▸ **Brief**: Set down the whole listing that follows, precisely as written.

▸ **Supplied material**:
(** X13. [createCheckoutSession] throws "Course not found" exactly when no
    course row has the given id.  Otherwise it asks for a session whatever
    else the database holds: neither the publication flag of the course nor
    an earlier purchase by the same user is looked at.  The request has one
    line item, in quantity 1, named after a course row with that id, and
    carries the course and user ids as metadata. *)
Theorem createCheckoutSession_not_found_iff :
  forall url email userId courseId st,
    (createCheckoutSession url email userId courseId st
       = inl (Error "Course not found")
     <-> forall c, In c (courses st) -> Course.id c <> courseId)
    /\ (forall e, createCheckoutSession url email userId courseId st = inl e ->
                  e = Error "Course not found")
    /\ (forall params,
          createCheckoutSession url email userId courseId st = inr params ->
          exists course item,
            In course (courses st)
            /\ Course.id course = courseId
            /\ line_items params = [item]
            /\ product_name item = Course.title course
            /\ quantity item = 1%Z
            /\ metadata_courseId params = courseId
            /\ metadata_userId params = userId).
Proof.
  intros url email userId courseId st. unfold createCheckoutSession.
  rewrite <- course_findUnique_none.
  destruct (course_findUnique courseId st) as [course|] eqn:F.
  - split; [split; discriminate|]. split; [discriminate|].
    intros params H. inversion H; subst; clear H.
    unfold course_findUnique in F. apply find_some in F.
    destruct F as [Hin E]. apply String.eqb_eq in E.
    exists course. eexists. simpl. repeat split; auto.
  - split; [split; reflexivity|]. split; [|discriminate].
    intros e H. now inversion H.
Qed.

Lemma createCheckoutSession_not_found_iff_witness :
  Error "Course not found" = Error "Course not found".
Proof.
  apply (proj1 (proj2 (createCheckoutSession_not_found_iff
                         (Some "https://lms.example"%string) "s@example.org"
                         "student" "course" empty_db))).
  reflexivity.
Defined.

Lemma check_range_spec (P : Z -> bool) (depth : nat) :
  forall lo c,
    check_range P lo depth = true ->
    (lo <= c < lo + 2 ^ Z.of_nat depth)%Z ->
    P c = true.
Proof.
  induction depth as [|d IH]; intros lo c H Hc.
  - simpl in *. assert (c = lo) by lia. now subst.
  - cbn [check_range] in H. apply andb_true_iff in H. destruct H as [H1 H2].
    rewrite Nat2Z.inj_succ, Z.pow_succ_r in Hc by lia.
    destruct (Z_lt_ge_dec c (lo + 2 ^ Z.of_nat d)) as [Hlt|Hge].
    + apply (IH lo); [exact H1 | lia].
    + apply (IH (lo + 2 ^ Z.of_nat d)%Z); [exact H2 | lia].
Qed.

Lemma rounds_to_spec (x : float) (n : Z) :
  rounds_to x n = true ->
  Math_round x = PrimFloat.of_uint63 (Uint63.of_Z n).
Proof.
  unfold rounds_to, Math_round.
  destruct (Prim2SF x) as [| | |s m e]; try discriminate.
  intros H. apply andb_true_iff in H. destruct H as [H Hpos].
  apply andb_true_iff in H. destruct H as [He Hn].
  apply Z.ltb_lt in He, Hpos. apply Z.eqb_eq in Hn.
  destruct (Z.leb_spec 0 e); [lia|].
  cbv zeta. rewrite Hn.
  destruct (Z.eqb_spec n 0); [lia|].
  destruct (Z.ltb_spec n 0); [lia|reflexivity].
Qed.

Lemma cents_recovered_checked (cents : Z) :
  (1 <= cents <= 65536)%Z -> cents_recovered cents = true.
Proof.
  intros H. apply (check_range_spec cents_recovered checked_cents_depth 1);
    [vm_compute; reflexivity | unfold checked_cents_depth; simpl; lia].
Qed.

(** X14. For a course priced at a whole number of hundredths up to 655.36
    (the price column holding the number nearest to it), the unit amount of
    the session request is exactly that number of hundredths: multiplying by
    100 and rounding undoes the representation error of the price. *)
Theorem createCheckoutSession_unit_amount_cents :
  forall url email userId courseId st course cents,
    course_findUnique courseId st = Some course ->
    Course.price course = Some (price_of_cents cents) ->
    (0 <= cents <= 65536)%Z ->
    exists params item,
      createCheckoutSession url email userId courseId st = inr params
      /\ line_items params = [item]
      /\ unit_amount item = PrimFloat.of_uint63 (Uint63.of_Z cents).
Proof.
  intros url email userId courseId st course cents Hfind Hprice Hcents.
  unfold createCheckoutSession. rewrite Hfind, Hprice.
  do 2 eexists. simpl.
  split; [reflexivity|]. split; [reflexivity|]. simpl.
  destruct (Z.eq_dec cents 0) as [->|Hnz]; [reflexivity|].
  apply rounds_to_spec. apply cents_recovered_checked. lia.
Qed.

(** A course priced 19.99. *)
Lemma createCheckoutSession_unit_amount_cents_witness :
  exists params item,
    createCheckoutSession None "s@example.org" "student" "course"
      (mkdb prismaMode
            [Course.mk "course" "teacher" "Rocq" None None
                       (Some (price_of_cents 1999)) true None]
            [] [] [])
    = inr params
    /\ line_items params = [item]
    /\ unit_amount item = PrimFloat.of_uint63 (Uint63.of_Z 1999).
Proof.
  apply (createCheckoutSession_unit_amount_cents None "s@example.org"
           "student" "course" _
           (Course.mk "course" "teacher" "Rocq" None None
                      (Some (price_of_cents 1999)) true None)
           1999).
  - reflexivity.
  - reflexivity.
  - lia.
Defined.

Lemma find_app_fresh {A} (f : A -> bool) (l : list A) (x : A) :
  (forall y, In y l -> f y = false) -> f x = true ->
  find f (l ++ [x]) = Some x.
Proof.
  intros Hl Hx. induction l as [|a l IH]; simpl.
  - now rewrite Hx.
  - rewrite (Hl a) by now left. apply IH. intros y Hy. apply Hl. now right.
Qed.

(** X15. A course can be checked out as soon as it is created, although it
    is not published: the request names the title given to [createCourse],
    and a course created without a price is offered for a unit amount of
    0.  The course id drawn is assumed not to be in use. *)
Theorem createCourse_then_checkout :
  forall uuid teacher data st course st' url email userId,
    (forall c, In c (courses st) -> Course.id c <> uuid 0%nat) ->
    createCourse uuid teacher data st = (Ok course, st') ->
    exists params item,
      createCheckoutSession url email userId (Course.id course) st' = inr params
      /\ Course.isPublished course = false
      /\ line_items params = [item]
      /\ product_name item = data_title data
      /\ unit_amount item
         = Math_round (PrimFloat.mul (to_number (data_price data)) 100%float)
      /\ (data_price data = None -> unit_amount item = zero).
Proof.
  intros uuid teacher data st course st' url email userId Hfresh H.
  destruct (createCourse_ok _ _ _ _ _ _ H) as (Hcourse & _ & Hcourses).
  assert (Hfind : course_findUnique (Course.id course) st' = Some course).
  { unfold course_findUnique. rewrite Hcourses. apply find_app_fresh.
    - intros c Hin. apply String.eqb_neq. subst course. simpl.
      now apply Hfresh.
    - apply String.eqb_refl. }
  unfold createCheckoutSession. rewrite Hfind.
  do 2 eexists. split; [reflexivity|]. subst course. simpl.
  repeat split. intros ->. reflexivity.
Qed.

▸ **Reply**:
(** X13. [createCheckoutSession] throws "Course not found" exactly when no
    course row has the given id.  Otherwise it asks for a session whatever
    else the database holds: neither the publication flag of the course nor
    an earlier purchase by the same user is looked at.  The request has one
    line item, in quantity 1, named after a course row with that id, and
    carries the course and user ids as metadata. *)
Theorem createCheckoutSession_not_found_iff :
  forall url email userId courseId st,
    (createCheckoutSession url email userId courseId st
       = inl (Error "Course not found")
     <-> forall c, In c (courses st) -> Course.id c <> courseId)
    /\ (forall e, createCheckoutSession url email userId courseId st = inl e ->
                  e = Error "Course not found")
    /\ (forall params,
          createCheckoutSession url email userId courseId st = inr params ->
          exists course item,
            In course (courses st)
            /\ Course.id course = courseId
            /\ line_items params = [item]
            /\ product_name item = Course.title course
            /\ quantity item = 1%Z
            /\ metadata_courseId params = courseId
            /\ metadata_userId params = userId).
Proof.
  intros url email userId courseId st. unfold createCheckoutSession.
  rewrite <- course_findUnique_none.
  destruct (course_findUnique courseId st) as [course|] eqn:F.
  - split; [split; discriminate|]. split; [discriminate|].
    intros params H. inversion H; subst; clear H.
    unfold course_findUnique in F. apply find_some in F.
    destruct F as [Hin E]. apply String.eqb_eq in E.
    exists course. eexists. simpl. repeat split; auto.
  - split; [split; reflexivity|]. split; [|discriminate].
    intros e H. now inversion H.
Qed.

Lemma createCheckoutSession_not_found_iff_witness :
  Error "Course not found" = Error "Course not found".
Proof.
  apply (proj1 (proj2 (createCheckoutSession_not_found_iff
                         (Some "https://lms.example"%string) "s@example.org"
                         "student" "course" empty_db))).
  reflexivity.
Defined.

Lemma check_range_spec (P : Z -> bool) (depth : nat) :
  forall lo c,
    check_range P lo depth = true ->
    (lo <= c < lo + 2 ^ Z.of_nat depth)%Z ->
    P c = true.
Proof.
  induction depth as [|d IH]; intros lo c H Hc.
  - simpl in *. assert (c = lo) by lia. now subst.
  - cbn [check_range] in H. apply andb_true_iff in H. destruct H as [H1 H2].
    rewrite Nat2Z.inj_succ, Z.pow_succ_r in Hc by lia.
    destruct (Z_lt_ge_dec c (lo + 2 ^ Z.of_nat d)) as [Hlt|Hge].
    + apply (IH lo); [exact H1 | lia].
    + apply (IH (lo + 2 ^ Z.of_nat d)%Z); [exact H2 | lia].
Qed.

Lemma rounds_to_spec (x : float) (n : Z) :
  rounds_to x n = true ->
  Math_round x = PrimFloat.of_uint63 (Uint63.of_Z n).
Proof.
  unfold rounds_to, Math_round.
  destruct (Prim2SF x) as [| | |s m e]; try discriminate.
  intros H. apply andb_true_iff in H. destruct H as [H Hpos].
  apply andb_true_iff in H. destruct H as [He Hn].
  apply Z.ltb_lt in He, Hpos. apply Z.eqb_eq in Hn.
  destruct (Z.leb_spec 0 e); [lia|].
  cbv zeta. rewrite Hn.
  destruct (Z.eqb_spec n 0); [lia|].
  destruct (Z.ltb_spec n 0); [lia|reflexivity].
Qed.

Lemma cents_recovered_checked (cents : Z) :
  (1 <= cents <= 65536)%Z -> cents_recovered cents = true.
Proof.
  intros H. apply (check_range_spec cents_recovered checked_cents_depth 1);
    [vm_compute; reflexivity | unfold checked_cents_depth; simpl; lia].
Qed.

(** X14. For a course priced at a whole number of hundredths up to 655.36
    (the price column holding the number nearest to it), the unit amount of
    the session request is exactly that number of hundredths: multiplying by
    100 and rounding undoes the representation error of the price. *)
Theorem createCheckoutSession_unit_amount_cents :
  forall url email userId courseId st course cents,
    course_findUnique courseId st = Some course ->
    Course.price course = Some (price_of_cents cents) ->
    (0 <= cents <= 65536)%Z ->
    exists params item,
      createCheckoutSession url email userId courseId st = inr params
      /\ line_items params = [item]
      /\ unit_amount item = PrimFloat.of_uint63 (Uint63.of_Z cents).
Proof.
  intros url email userId courseId st course cents Hfind Hprice Hcents.
  unfold createCheckoutSession. rewrite Hfind, Hprice.
  do 2 eexists. simpl.
  split; [reflexivity|]. split; [reflexivity|]. simpl.
  destruct (Z.eq_dec cents 0) as [->|Hnz]; [reflexivity|].
  apply rounds_to_spec. apply cents_recovered_checked. lia.
Qed.

(** A course priced 19.99. *)
Lemma createCheckoutSession_unit_amount_cents_witness :
  exists params item,
    createCheckoutSession None "s@example.org" "student" "course"
      (mkdb prismaMode
            [Course.mk "course" "teacher" "Rocq" None None
                       (Some (price_of_cents 1999)) true None]
            [] [] [])
    = inr params
    /\ line_items params = [item]
    /\ unit_amount item = PrimFloat.of_uint63 (Uint63.of_Z 1999).
Proof.
  apply (createCheckoutSession_unit_amount_cents None "s@example.org"
           "student" "course" _
           (Course.mk "course" "teacher" "Rocq" None None
                      (Some (price_of_cents 1999)) true None)
           1999).
  - reflexivity.
  - reflexivity.
  - lia.
Defined.

Lemma find_app_fresh {A} (f : A -> bool) (l : list A) (x : A) :
  (forall y, In y l -> f y = false) -> f x = true ->
  find f (l ++ [x]) = Some x.
Proof.
  intros Hl Hx. induction l as [|a l IH]; simpl.
  - now rewrite Hx.
  - rewrite (Hl a) by now left. apply IH. intros y Hy. apply Hl. now right.
Qed.

(** X15. A course can be checked out as soon as it is created, although it
    is not published: the request names the title given to [createCourse],
    and a course created without a price is offered for a unit amount of
    0.  The course id drawn is assumed not to be in use. *)
Theorem createCourse_then_checkout :
  forall uuid teacher data st course st' url email userId,
    (forall c, In c (courses st) -> Course.id c <> uuid 0%nat) ->
    createCourse uuid teacher data st = (Ok course, st') ->
    exists params item,
      createCheckoutSession url email userId (Course.id course) st' = inr params
      /\ Course.isPublished course = false
      /\ line_items params = [item]
      /\ product_name item = data_title data
      /\ unit_amount item
         = Math_round (PrimFloat.mul (to_number (data_price data)) 100%float)
      /\ (data_price data = None -> unit_amount item = zero).
Proof.
  intros uuid teacher data st course st' url email userId Hfresh H.
  destruct (createCourse_ok _ _ _ _ _ _ H) as (Hcourse & _ & Hcourses).
  assert (Hfind : course_findUnique (Course.id course) st' = Some course).
  { unfold course_findUnique. rewrite Hcourses. apply find_app_fresh.
    - intros c Hin. apply String.eqb_neq. subst course. simpl.
      now apply Hfresh.
    - apply String.eqb_refl. }
  unfold createCheckoutSession. rewrite Hfind.
  do 2 eexists. split; [reflexivity|]. subst course. simpl.
  repeat split. intros ->. reflexivity.
Qed.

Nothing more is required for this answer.